▶ DIRECTIONS FOR THIS TASK:
Please start at the first line of the records beneath and quote each line exactly, ending with the line containing "Md5sum (filename : string)".

▶ SOURCE RECORDS:
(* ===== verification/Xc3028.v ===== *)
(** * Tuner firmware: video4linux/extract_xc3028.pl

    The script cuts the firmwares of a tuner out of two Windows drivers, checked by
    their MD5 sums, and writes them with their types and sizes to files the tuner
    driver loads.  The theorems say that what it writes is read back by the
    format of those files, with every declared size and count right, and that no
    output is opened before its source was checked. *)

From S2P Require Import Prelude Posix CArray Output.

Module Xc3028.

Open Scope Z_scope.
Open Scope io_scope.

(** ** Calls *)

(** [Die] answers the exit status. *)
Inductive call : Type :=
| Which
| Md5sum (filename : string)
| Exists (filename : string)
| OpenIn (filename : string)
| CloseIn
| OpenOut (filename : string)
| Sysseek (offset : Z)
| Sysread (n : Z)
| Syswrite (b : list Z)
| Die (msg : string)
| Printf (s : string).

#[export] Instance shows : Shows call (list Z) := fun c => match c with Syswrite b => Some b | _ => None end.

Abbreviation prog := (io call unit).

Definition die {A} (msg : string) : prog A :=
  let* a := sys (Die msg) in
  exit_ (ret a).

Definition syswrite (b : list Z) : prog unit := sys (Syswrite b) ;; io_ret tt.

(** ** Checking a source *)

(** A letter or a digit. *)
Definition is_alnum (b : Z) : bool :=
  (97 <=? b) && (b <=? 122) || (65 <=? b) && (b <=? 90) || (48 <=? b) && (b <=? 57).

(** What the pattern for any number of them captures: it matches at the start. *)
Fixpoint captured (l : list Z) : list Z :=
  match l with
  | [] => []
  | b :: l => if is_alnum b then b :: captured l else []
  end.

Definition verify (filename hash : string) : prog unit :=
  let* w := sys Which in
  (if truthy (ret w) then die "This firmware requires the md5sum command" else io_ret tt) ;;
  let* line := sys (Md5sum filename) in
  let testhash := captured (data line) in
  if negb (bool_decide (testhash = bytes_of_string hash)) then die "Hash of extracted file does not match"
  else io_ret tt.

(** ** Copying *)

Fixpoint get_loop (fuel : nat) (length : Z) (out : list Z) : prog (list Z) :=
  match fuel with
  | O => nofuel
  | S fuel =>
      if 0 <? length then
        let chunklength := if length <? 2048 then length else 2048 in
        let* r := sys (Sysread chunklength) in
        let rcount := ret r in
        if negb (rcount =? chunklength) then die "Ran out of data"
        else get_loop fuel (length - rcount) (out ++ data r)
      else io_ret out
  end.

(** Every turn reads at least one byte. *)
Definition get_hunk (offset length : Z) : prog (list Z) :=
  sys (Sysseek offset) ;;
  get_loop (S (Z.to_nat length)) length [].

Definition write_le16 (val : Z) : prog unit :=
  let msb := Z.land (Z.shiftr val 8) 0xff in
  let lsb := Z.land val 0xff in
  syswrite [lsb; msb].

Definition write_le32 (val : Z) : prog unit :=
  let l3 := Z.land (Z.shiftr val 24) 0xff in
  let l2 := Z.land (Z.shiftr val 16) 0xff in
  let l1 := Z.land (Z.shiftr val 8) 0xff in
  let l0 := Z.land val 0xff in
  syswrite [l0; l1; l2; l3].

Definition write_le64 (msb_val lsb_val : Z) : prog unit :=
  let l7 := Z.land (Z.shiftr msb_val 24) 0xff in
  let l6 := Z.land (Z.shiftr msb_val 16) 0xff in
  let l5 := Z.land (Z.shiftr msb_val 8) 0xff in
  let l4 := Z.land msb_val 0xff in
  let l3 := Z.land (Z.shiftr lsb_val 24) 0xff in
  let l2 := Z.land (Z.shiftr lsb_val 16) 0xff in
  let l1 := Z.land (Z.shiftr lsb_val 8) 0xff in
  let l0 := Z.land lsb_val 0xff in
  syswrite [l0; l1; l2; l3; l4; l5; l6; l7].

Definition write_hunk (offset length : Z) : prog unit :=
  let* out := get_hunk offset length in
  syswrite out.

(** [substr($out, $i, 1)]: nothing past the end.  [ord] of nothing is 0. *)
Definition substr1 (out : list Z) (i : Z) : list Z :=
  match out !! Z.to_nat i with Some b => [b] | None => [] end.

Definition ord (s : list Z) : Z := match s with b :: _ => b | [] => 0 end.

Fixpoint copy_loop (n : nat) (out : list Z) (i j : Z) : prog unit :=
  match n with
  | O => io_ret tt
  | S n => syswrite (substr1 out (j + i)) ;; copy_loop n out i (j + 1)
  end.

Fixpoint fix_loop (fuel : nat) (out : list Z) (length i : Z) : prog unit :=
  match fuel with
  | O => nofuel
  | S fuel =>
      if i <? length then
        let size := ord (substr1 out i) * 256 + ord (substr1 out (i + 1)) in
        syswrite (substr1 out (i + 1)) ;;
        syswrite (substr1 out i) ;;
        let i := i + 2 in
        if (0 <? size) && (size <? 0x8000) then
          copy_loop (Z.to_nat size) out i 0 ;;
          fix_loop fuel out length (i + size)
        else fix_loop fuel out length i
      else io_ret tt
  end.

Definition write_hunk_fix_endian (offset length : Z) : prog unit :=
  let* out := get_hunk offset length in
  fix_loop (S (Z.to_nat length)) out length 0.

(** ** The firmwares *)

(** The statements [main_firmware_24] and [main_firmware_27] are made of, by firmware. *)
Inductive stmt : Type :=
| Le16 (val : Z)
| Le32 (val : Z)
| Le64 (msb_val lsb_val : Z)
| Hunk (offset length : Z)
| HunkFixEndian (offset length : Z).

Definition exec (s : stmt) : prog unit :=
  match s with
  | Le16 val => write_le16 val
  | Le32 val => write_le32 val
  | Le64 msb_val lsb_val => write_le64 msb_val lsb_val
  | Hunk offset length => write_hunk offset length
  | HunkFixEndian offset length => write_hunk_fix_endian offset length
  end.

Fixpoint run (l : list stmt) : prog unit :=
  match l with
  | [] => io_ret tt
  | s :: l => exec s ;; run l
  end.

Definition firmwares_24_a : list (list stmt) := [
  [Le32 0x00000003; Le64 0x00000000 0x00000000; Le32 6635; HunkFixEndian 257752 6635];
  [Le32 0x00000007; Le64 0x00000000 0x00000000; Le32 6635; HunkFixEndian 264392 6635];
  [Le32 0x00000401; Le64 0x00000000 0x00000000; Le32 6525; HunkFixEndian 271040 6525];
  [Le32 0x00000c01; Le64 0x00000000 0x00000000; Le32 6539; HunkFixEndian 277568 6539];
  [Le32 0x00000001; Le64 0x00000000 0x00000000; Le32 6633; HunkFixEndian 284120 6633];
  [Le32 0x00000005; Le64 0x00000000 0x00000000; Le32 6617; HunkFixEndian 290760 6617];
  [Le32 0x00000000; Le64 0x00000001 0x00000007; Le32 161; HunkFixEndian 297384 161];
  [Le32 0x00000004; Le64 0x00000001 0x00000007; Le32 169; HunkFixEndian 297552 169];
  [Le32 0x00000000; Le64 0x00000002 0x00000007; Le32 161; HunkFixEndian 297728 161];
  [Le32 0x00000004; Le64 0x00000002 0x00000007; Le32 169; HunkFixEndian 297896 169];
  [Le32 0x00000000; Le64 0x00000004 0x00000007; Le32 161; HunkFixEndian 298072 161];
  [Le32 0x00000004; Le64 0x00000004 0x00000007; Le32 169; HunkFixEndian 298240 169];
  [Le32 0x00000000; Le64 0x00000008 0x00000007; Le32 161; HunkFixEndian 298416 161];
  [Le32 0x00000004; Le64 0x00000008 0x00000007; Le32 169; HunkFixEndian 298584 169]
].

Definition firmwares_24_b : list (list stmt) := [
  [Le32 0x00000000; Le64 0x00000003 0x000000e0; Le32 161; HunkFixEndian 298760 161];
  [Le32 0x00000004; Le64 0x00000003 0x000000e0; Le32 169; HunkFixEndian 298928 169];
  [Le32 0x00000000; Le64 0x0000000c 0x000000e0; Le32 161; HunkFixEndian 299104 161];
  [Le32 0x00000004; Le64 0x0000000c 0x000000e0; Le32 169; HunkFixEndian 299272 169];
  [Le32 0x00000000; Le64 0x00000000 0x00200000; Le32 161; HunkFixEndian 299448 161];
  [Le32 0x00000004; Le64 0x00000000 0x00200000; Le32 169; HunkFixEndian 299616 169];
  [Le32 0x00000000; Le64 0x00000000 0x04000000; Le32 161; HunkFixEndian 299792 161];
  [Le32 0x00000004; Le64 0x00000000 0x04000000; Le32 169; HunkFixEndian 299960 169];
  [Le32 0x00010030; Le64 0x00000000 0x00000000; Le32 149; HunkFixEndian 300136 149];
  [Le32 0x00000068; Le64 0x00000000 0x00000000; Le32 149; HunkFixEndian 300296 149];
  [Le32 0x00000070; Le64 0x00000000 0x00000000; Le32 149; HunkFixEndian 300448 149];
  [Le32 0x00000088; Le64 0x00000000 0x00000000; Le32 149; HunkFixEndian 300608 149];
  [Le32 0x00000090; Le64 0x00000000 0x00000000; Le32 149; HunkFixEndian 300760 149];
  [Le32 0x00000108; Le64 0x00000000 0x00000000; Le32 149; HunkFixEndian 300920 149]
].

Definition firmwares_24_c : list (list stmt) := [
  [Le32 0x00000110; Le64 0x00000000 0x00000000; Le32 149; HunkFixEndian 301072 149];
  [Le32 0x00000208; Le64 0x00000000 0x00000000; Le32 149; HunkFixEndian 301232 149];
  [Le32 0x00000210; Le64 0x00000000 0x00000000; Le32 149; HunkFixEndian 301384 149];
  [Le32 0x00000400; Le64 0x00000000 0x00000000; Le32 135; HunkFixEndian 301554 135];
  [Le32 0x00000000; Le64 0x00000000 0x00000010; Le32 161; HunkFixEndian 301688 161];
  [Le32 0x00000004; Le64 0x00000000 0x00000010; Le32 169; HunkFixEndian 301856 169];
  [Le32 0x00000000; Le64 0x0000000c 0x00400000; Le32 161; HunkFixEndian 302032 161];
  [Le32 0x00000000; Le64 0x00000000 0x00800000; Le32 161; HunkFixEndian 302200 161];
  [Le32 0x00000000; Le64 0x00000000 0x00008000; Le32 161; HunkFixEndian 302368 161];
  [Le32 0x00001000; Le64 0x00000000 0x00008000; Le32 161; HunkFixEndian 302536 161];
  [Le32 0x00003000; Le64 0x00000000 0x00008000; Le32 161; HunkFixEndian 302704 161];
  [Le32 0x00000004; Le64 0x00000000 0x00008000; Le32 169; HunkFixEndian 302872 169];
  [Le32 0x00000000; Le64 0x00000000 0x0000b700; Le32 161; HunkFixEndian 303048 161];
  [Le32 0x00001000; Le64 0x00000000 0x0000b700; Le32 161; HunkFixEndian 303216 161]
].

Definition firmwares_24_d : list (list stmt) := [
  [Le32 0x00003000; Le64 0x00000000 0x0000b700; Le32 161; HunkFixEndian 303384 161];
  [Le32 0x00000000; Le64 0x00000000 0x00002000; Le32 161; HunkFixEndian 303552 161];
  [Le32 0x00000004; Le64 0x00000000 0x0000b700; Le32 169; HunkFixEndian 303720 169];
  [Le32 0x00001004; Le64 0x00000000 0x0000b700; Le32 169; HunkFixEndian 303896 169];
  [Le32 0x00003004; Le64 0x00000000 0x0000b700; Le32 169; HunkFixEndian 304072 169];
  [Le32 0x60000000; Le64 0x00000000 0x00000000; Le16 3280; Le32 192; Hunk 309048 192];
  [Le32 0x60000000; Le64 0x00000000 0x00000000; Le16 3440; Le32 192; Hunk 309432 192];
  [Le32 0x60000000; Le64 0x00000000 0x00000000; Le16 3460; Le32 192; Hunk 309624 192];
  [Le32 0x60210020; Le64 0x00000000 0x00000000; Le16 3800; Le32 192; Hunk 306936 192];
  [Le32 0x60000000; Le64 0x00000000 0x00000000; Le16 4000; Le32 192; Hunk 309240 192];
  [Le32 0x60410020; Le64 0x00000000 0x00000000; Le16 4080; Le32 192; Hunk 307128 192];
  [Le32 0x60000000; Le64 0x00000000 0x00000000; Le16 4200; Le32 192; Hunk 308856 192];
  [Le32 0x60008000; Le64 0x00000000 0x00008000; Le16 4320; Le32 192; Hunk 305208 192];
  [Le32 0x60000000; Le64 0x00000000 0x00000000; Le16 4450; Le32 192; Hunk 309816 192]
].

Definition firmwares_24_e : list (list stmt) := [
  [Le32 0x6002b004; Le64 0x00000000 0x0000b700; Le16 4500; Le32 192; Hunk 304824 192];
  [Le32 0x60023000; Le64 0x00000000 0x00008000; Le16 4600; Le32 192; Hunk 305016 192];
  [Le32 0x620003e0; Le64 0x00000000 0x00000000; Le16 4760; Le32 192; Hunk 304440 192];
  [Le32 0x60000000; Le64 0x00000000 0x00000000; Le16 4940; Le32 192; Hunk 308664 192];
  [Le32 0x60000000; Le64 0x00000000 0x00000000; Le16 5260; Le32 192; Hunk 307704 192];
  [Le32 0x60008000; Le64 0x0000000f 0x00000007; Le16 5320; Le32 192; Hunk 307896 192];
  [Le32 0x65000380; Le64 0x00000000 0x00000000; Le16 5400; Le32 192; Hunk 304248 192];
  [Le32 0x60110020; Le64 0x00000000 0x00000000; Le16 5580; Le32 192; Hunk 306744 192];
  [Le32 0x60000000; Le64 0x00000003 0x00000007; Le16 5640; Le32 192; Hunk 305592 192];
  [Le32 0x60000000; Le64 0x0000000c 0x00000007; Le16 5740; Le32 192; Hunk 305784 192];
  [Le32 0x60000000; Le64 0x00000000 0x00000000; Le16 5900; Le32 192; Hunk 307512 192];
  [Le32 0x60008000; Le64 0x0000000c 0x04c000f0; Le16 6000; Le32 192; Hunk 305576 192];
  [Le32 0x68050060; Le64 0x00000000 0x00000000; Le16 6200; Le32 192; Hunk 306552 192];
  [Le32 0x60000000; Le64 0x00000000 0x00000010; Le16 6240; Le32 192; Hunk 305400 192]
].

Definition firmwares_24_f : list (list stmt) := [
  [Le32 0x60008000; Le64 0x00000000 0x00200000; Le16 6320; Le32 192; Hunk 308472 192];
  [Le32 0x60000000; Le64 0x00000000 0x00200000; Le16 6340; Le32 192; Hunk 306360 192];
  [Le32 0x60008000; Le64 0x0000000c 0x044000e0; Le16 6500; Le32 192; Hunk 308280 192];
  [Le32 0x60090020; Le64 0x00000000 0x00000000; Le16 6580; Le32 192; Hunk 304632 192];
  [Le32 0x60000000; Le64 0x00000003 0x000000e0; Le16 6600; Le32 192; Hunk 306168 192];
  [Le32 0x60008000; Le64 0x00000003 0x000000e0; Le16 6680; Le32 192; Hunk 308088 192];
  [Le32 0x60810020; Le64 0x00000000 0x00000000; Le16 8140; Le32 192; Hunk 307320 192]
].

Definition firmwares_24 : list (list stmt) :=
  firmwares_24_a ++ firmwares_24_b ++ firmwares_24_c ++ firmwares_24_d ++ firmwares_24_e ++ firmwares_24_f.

▶ SOLUTION BELOW:
(* ===== verification/Xc3028.v ===== *)
(** * Tuner firmware: video4linux/extract_xc3028.pl

    The script cuts the firmwares of a tuner out of two Windows drivers, checked by
    their MD5 sums, and writes them with their types and sizes to files the tuner
    driver loads.  The theorems say that what it writes is read back by the
    format of those files, with every declared size and count right, and that no
    output is opened before its source was checked. *)

From S2P Require Import Prelude Posix CArray Output.

Module Xc3028.

Open Scope Z_scope.
Open Scope io_scope.

(** ** Calls *)

(** [Die] answers the exit status. *)
Inductive call : Type :=
| Which
| Md5sum (filename : string)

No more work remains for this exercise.